Facts for prelims: PIC’s

Region Countries Resources Strategic Importance Physical Location
Melanesia Fiji, Papua New Guinea, Solomon Islands, Vanuatu Minerals, timber, fish, gold, copper, oil, gas Natural resources, biodiversity, proximity to shipping lanes 1°N to 14°S, 124°E to 168°E
Micronesia Federated States of Micronesia, Kiribati, Marshall Islands, Nauru, Palau Fish, phosphate, coconut products Strategic military location, control of the Pacific Ocean, climate change impacts 1°N to 11°N, 130°E to 176°E
Polynesia American Samoa, Cook Islands, French Polynesia, Niue, Samoa, Tonga, Tuvalu, Wallis and Futuna Fish, forestry, agriculture, tourism Tourism, cultural significance, strategic military location 14°S to 27°S, 123°W to 162°E

What is Development Diplomacy?

  • Development diplomacy is a foreign policy approach that emphasizes cooperation and partnership on development issues with other countries as a means of achieving shared goals and promoting mutual interests.
  • The focus is on building relationships with other nations based on shared values and common objectives, rather than on traditional notions of power and influence.
  • Development diplomacy recognizes the interdependence of nations in an increasingly globalized world, and seeks to create win-win partnerships that benefit all parties involved.

key initiatives taken by India under Development diplomacy in Papua New Guinea (PNG)

  • Line of Credit: India has offered a $100 million Line of Credit (LoC) to Papua New Guinea for infrastructure development.
  • Climate resilience: India has partnered with PNG for a project aimed at developing climate-resilient agriculture.
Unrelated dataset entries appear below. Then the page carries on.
(* ===== verification/PagingInit.v ===== *)
(** * The map [paging_init] builds

    [paging_init] runs on the boot page tables and fills the kernel's own
    directory and four page tables through the window; after the load of CR3 the
    first 16 MB are mapped at [KERNEL_VIRTUAL_BASE] and nothing else is mapped. *)

From stdpp Require Import base gmap list numbers option strings.
From Stdlib Require Import ZArith Lia Setoid Morphisms.
From S2P Require Import Prelude Machine PageTables Pmm Paging.

Section Init.
Context {L : Layout} {LOk : LayoutOk L}.

Abbreviation PDp := paging_get_directory.

(** Physical address of [page_tables[t]]. *)
Definition PTp (t : Z) : Z := sym_page_tables - KERNEL_VIRTUAL_BASE + t * 4096.

Definition static_frame (G : Z) : Prop := G = PDp \/ exists t, 0 <= t < 4 /\ G = PTp t.

Lemma PTp_aligned t : 0 <= t < 4 -> page_aligned (PTp t) /\ PTp t < DIRECT.
Proof.
  intros Ht. pose proof lo_pt_range. pose proof lo_end. pose proof lo_pt_aligned as Ha.
  unfold PTp, page_aligned, is32, KERNEL_VIRTUAL_BASE, DIRECT.
  split_and!; [lia|lia| |lia]. rewrite Z.mod_add by lia. rewrite Zminus_mod, Ha. done.
Qed.

Lemma static_aligned G : static_frame G -> page_aligned G /\ G < DIRECT.
Proof.
  intros [->|(t & Ht & ->)]; [|by apply PTp_aligned].
  destruct PDp_aligned. split; [done|lia].
Qed.

Lemma static_distinct t t' : 0 <= t < 4 -> 0 <= t' < 4 ->
  PTp t <> PDp /\ (PTp t = PTp t' -> t = t').
Proof.
  intros Ht Ht'. rewrite PDp_eq. pose proof lo_disjoint. unfold PTp. lia.
Qed.

Lemma table_va t : 0 <= t < 4 -> sym_page_tables +u t * 4096 = PHYS_TO_VIRT (PTp t).
Proof.
  intros Ht. destruct (PTp_aligned t Ht) as [[H32 _] Hlt].
  rewrite PHYS_TO_VIRT_eq by (unfold is32 in *; lia).
  pose proof lo_pt_range. pose proof lo_end. unfold PTp, KERNEL_VIRTUAL_BASE.
  rewrite u32_small by (unfold is32; lia). lia.
Qed.

(** The machine during initialisation: it still runs on the directory [c] of the
    boot code, whose frames are not those of the kernel's own structures. *)
Record boot_ok (c : Z) (h : machine) : Prop := {
  bo_cr3 : cr3 h = c;
  bo_aligned : page_aligned c;
  bo_window : window h;
  bo_frames : forall G, static_frame G -> data_frame (ram h) c G;
}.

Lemma boot_ok_same c h h' : same_mem h h' -> boot_ok c h -> boot_ok c h'.
Proof.
  intros Hm [Hc Ha Hw Hf]. pose proof Hm as [Hr Hcr]. split; [congruence|done| |by rewrite <-Hr].
  intros p Hp. rewrite <-(Hw p Hp). symmetry. by apply translate_proper.
Qed.

Lemma boot_store c h G k v : boot_ok c h -> static_frame G -> 0 <= k < 1024 ->
  vst32 (table_entry (PHYS_TO_VIRT G) k) v h = Ok tt (set_ram (st32 (ram h) (G + 4 * k) v) h) /\
  boot_ok c (set_ram (st32 (ram h) (G + 4 * k) v) h).
Proof.
  intros [Hc Ha Hw Hf] HG Hk. destruct (static_aligned G HG) as [Hal Hlt].
  split; [by apply window_write|]. pose proof (Hf G HG) as HGd. split; [done|done| |].
  - intros p Hp. rewrite <-(Hw p Hp). unfold translate. cbn. rewrite Hc.
    by rewrite walk_data by (done || by apply window_is32).
  - intros G' HG'. destruct (Hf G' HG') as (? & ? & Ht). split_and!; [done|done|].
    intros i Hi. cbn. rewrite table_of_data by done. by apply Ht.
Qed.

(** ** Contents of the structures as they are filled *)

Definition pt_word (t i : Z) : Z := (t * 1024 + i) * 4096 + 3.
Definition pd_word (t i : Z) : Z :=
  if decide (768 <= i < 768 + t) then PTp (i - 768) + 3 else 2.

Definition pt_filled (m : gmap Z Z) (t n : Z) : Prop :=
  forall i, 0 <= i < n -> ld32 m (PTp t + 4 * i) = pt_word t i.

(** Tables below [t] are complete, [k] entries of table [t] are written. *)
Record contents (t k : Z) (m : gmap Z Z) : Prop := {
  fi_pd : forall i, 0 <= i < 1024 -> ld32 m (PDp + 4 * i) = pd_word t i;
  fi_pt : forall t', 0 <= t' < t -> pt_filled m t' 1024;
  fi_cur : pt_filled m t k;
}.

Definition filled (c t k : Z) (h : machine) : Prop := boot_ok c h /\ contents t k (ram h).

Lemma pt_word_code t i : 0 <= t < 4 -> 0 <= i < 1024 ->
  Z.lor (Z.lor ((t * PAGE_ENTRIES + i) *u PAGE_SIZE) PAGE_PRESENT) PAGE_WRITE = pt_word t i /\
  is32 (pt_word t i).
Proof.
  intros Ht Hi. unfold pt_word, PAGE_ENTRIES, PAGE_SIZE, PAGE_PRESENT, PAGE_WRITE.
  rewrite u32_small by (unfold is32; lia). rewrite <-Z.lor_assoc. change (Z.lor 1 2) with 3.
  rewrite lor_page; [|by apply Z.mod_mul|lia]. unfold is32. lia.
Qed.

Lemma pd_word_code t : 0 <= t < 4 ->
  Z.lor (Z.lor (VIRT_TO_PHYS (sym_page_tables +u t * 4096)) PAGE_PRESENT) PAGE_WRITE =
    PTp t + 3 /\ is32 (PTp t + 3).
Proof.
  intros Ht. destruct (PTp_aligned t Ht) as [[H32 Ha] Hlt].
  pose proof lo_pt_range. pose proof lo_end. unfold DIRECT, is32 in *.
  unfold VIRT_TO_PHYS, KERNEL_VIRTUAL_BASE, PAGE_PRESENT, PAGE_WRITE.
  rewrite (u32_small (sym_page_tables + t * 4096)) by (unfold is32; lia).
  rewrite u32_small by (unfold is32; lia). rewrite <-Z.lor_assoc. change (Z.lor 1 2) with 3.
  replace (sym_page_tables + t * 4096 - 3221225472) with (PTp t)
    by (unfold PTp, KERNEL_VIRTUAL_BASE; lia).
  rewrite lor_page by (done || lia). lia.
Qed.

Lemma filled_step c t k h : 0 <= t < 4 -> 0 <= k < 1024 -> filled c t k h ->
  filled c t (k + 1) (set_ram (st32 (ram h) (PTp t + 4 * k) (pt_word t k)) h).
Proof.
  intros Ht Hk [Hb [Hpd Hpt Hcur]].
  destruct (static_distinct t t Ht Ht) as [Hne _]. destruct (PTp_aligned t Ht) as [[_ Hal] _].
  destruct PDp_aligned as [[_ HalD] _].
  split; [apply boot_store; [done|right; by eexists|done]|]. split.
  - intros i Hi. cbn. rewrite ld32_st32_frame by done. by apply Hpd.
  - intros t' Ht' i Hi. cbn. destruct (PTp_aligned t' ltac:(lia)) as [[_ Hal'] _].
    destruct (static_distinct t t' Ht ltac:(lia)) as [_ Hd].
    rewrite ld32_st32_frame; [by apply Hpt|done|done| |done|done]. intros E.
    specialize (Hd E). lia.
  - intros i Hi. cbn. destruct (Z.eq_dec i k) as [->|].
    + apply ld32_st32. by apply pt_word_code.
    + rewrite ld32_st32_index by done. apply Hcur. lia.
Qed.

Lemma filled_next c t h : 0 <= t < 4 -> filled c t 1024 h ->
  filled c (t + 1) 0 (set_ram (st32 (ram h) (PDp + 4 * (768 + t)) (PTp t + 3)) h).
Proof.
  intros Ht [Hb [Hpd Hpt Hcur]]. destruct PDp_aligned as [[_ HalD] _].
  split; [apply boot_store; [done|by left|lia]|]. split.
  - intros i Hi. cbn. unfold pd_word. destruct (Z.eq_dec i (768 + t)) as [->|].
    + rewrite ld32_st32 by by apply pd_word_code. rewrite decide_True by lia. do 2 f_equal. lia.
    + rewrite ld32_st32_index by lia. rewrite Hpd by done. unfold pd_word.
      repeat case_decide; lia || done.
  - intros t' Ht' i Hi. cbn. destruct (PTp_aligned t' ltac:(lia)) as [[_ Hal'] _].
    destruct (static_distinct t' t' ltac:(lia) ltac:(lia)) as [Hne _].
    rewrite ld32_st32_frame; [|done|done|congruence|lia|done].
    destruct (Z.eq_dec t' t) as [->|]; [by apply Hcur|by apply Hpt; [lia|]].
  - intros i Hi. lia.
Qed.

(** ** The loops *)

Lemma clear_directory_wp c s : boot_ok c (g_hw s) ->
  wp (for_loop PAGE_ENTRIES 1 (fun i => hw (vst32 (pd_entry i) 0x00000002)) 0) s
     (fun _ s' => exists h, s' = set_hw h s /\ filled c 0 0 h).
Proof.
  intros Hb.
  apply (wp_for_loop _ _ _ (fun k s' => exists h, s' = set_hw h s /\ boot_ok c h /\
           forall i, 0 <= i < k -> ld32 (ram h) (PDp + 4 * i) = 2)); try done.
  - exists (g_hw s). split; [by rewrite set_hw_id|]. split; [done|]. intros; lia.
  - intros k s' Hk _ (h & -> & Hbh & Hz). rewrite pd_entry_eq.
    destruct (boot_store c h PDp k 2 Hbh) as [Hst Hb']; [by left|done|].
    eapply wp_hw_vst32; [exact Hst|]. eexists. split; [done|]. split; [done|].
    intros i Hi. cbn. destruct (Z.eq_dec i k) as [->|]; [by apply ld32_st32|].
    rewrite ld32_st32_index by done. apply Hz. lia.
  - intros s' (h & -> & Hbh & Hz). exists h. split; [done|]. split; [done|]. split.
    + intros i Hi. rewrite Hz by done. unfold pd_word. by rewrite decide_False by lia.
    + intros t' Ht'. lia.
    + intros i Hi. lia.
Qed.

Lemma fill_table_wp c t s : 0 <= t < 4 -> filled c t 0 (g_hw s) ->
  wp (for_loop PAGE_ENTRIES 1 (fun i =>
        hw (vst32 (table_entry (sym_page_tables +u t * 4096) i)
              (Z.lor (Z.lor ((t * PAGE_ENTRIES + i) *u PAGE_SIZE) PAGE_PRESENT) PAGE_WRITE))) 0) s
     (fun _ s' => exists h, s' = set_hw h s /\ filled c t 1024 h).
Proof.
  intros Ht Hf.
  apply (wp_for_loop _ _ _ (fun k s' => exists h, s' = set_hw h s /\ filled c t k h)); try done.
  - exists (g_hw s). by rewrite set_hw_id.
  - intros k s' Hk _ (h & -> & Hfh). rewrite table_va by done.
    rewrite (proj1 (pt_word_code t k Ht Hk)).
    destruct (boot_store c h (PTp t) k (pt_word t k)) as [Hst _];
      [apply Hfh|right; by eexists|done|].
    eapply wp_hw_vst32; [exact Hst|]. eexists. split; [done|]. by apply filled_step.
Qed.

Lemma fill_tables_wp c s : filled c 0 0 (g_hw s) ->
  wp (for_loop 4 1 (fun t =>
    let table := sym_page_tables +u t * 4096 in
    for_loop PAGE_ENTRIES 1 (fun i =>
      let phys_addr := (t * PAGE_ENTRIES + i) *u PAGE_SIZE in
      hw (vst32 (table_entry table i) (Z.lor (Z.lor phys_addr PAGE_PRESENT) PAGE_WRITE))) 0 ;;;
    hw (vst32 (pd_entry (768 + t))
              (Z.lor (Z.lor (VIRT_TO_PHYS table) PAGE_PRESENT) PAGE_WRITE))) 0) s
     (fun _ s' => exists h, s' = set_hw h s /\ filled c 4 0 h).
Proof.
  intros Hf. cbv zeta.
  apply (wp_for_loop _ _ _ (fun t s' => exists h, s' = set_hw h s /\ filled c t 0 h)); try done.
  - exists (g_hw s). by rewrite set_hw_id.
  - intros t s' Ht _ (h & -> & Hfh). wp_step. eapply wp_mono; [by apply (fill_table_wp c)|].
    intros [] ? (h1 & -> & Hf1). rewrite (proj1 (pd_word_code t Ht)), pd_entry_eq.
    destruct (boot_store c h1 PDp (768 + t) (PTp t + 3)) as [Hst _];
      [apply Hf1|by left|lia|].
    eapply wp_hw_vst32; [exact Hst|]. eexists. split; [done|]. by apply filled_next.
Qed.

(** ** The map *)

(** The first 16 MB of physical memory at [KERNEL_VIRTUAL_BASE]. *)
Definition higher_half (va : Z) : option Z :=
  if decide (KERNEL_VIRTUAL_BASE <= va < KERNEL_VIRTUAL_BASE + 0x1000000)
  then Some (va - KERNEL_VIRTUAL_BASE) else None.

Lemma filled_tables m i : contents 4 0 m -> 0 <= i < 1024 ->
  table_of m PDp i = if decide (768 <= i < 772) then Some (PTp (i - 768)) else None.
Proof.
  intros Hf Hi. unfold table_of. rewrite (fi_pd _ _ _ Hf) by done. unfold pd_word.
  change (768 + 4) with 772. case_decide; [|done].
  destruct (PTp_aligned (i - 768) ltac:(lia)) as [Hal _].
  rewrite add_low_odd by (done || apply Hal).
  by rewrite (proj2 (add_low_mask _ 3 Hal ltac:(lia))).
Qed.

Lemma filled_pte m t k : contents 4 0 m -> 0 <= t < 4 -> 0 <= k < 1024 ->
  pte_of m (PTp t) k = Some (pt_word t k).
Proof.
  intros Hf Ht Hk. unfold pte_of. rewrite (fi_pt _ _ _ Hf t) by done.
  unfold pt_word. by rewrite add_low_odd by (done || by apply Z.mod_mul).
Qed.

Lemma filled_translate h va : contents 4 0 (ram h) -> cr3 h = PDp -> is32 va ->
  translate h va = higher_half va.
Proof.
  intros Hf Hc Hva. unfold translate. rewrite Hc, walk_tables by apply PDp_aligned.
  pose proof (pd_index_range va Hva) as Hi. pose proof (pt_index_range va) as Hk.
  rewrite filled_tables by done. rewrite land_fff.
  pose proof (Z.div_mod va 4096 ltac:(lia)) as H1.
  pose proof (Z.mod_pos_bound va 4096 ltac:(lia)) as H2.
  pose proof (Z.div_mod (va / 4096) 1024 ltac:(lia)) as H3.
  rewrite <-pd_index_div, <-pt_index_div in H3.
  unfold higher_half, KERNEL_VIRTUAL_BASE. case_decide as E; cbn.
  - rewrite filled_pte by (done || lia). cbn. unfold pt_word.
    assert (page_aligned (((pd_index va - 768) * 1024 + pt_index va) * 4096)) as Hal.
    { split; [unfold is32; lia|by apply Z.mod_mul]. }
    rewrite (proj2 (add_low_mask _ 3 Hal ltac:(lia))).
    rewrite decide_True by lia. f_equal. lia.
  - by rewrite decide_False by lia.
Qed.

Lemma filled_kmap h : contents 4 0 (ram h) -> cr3 h = PDp -> kmap_wf h.
Proof.
  intros Hf Hc. split; [done| | |].
  - intros p Hp. rewrite filled_translate by (done || by apply window_is32).
    unfold higher_half, DIRECT in *. rewrite decide_True by lia. f_equal. lia.
  - intros i T Hi. rewrite filled_tables by done. case_decide; [|done]. intros [= <-].
    destruct (PTp_aligned (i - 768) ltac:(lia)).
    by destruct (static_distinct (i - 768) (i - 768) ltac:(lia) ltac:(lia)).
  - intros i j T Hi Hj. rewrite !filled_tables by done. repeat case_decide; try done.
    intros [= <-] [= E].
    destruct (static_distinct (j - 768) (i - 768) ltac:(lia) ltac:(lia)) as [_ Hd].
    specialize (Hd E). lia.
Qed.

Lemma paging_init_wp c s : boot_ok c (g_hw s) ->
  wp paging_init s (fun _ s' =>
    exists h, s' = Gsys (update p_lens h (g_p s)) sym_page_directory /\
      contents 4 0 (ram h) /\ cr3 h = PDp).
Proof.
  intros Hb. unfold paging_init.
  wp_step. apply wp_hw_kprintf. intros h0 Hh0.
  assert (boot_ok c h0) as Hb0 by (by eapply boot_ok_same).
  wp_step. eapply wp_mono; [by apply (clear_directory_wp c)|]. intros [] ? (h1 & -> & Hf1).
  wp_step. eapply wp_mono; [by apply (fill_tables_wp c)|]. intros [] ? (h2 & -> & [_ Hf2]).
  wp_step. wp_step. wp_step. apply wp_hw. unfold load_cr3. wp_step.
  apply wp_hw_kprintf. intros h3 [Hr Hc]. eexists. split; [done|]. cbn in Hr, Hc.
  by rewrite <-Hr, <-Hc.
Qed.
End Init.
Under this project, Indian experts are sharing their expertise on climate-resilient agriculture practices and technology transfer.
  • Healthcare: India has offered training for healthcare professionals in PNG, and has also provided medical equipment and supplies.
  • Education: India has offered scholarships to students from PNG to study in India, as well as providing vocational training for PNG youth.
  • Renewable energy: India has partnered with PNG to promote the use of renewable energy sources such as solar and wind power.
  • Capacity building: India has provided training for PNG government officials in areas such as public administration, governance, and disaster management.
  • Trade and commerce: India have sought to enhance trade and investment relations with PNG, including through the promotion of Indian businesses and the facilitation of PNG investment in India.


  • India’s involvement with the Pacific Island Countries (PICs) is crucial from a geostrategic perspective, as it is viewed by the US as a means to counter China in the Indo-Pacific. India’s unique approach to development cooperation fits well for the larger Global South, and it can be a possible pathway for advancing Southern-driven partnerships in the PICs. With the G20 Presidency giving India leverage as an important economy in world politics, the FIPIC can be viewed as a suitable opportunity for New Delhi to realign itself in the emerging world order.

Mains Question

Q. What do you understand by mean Development diplomacy? Why India should increase its focus on pacific island countries?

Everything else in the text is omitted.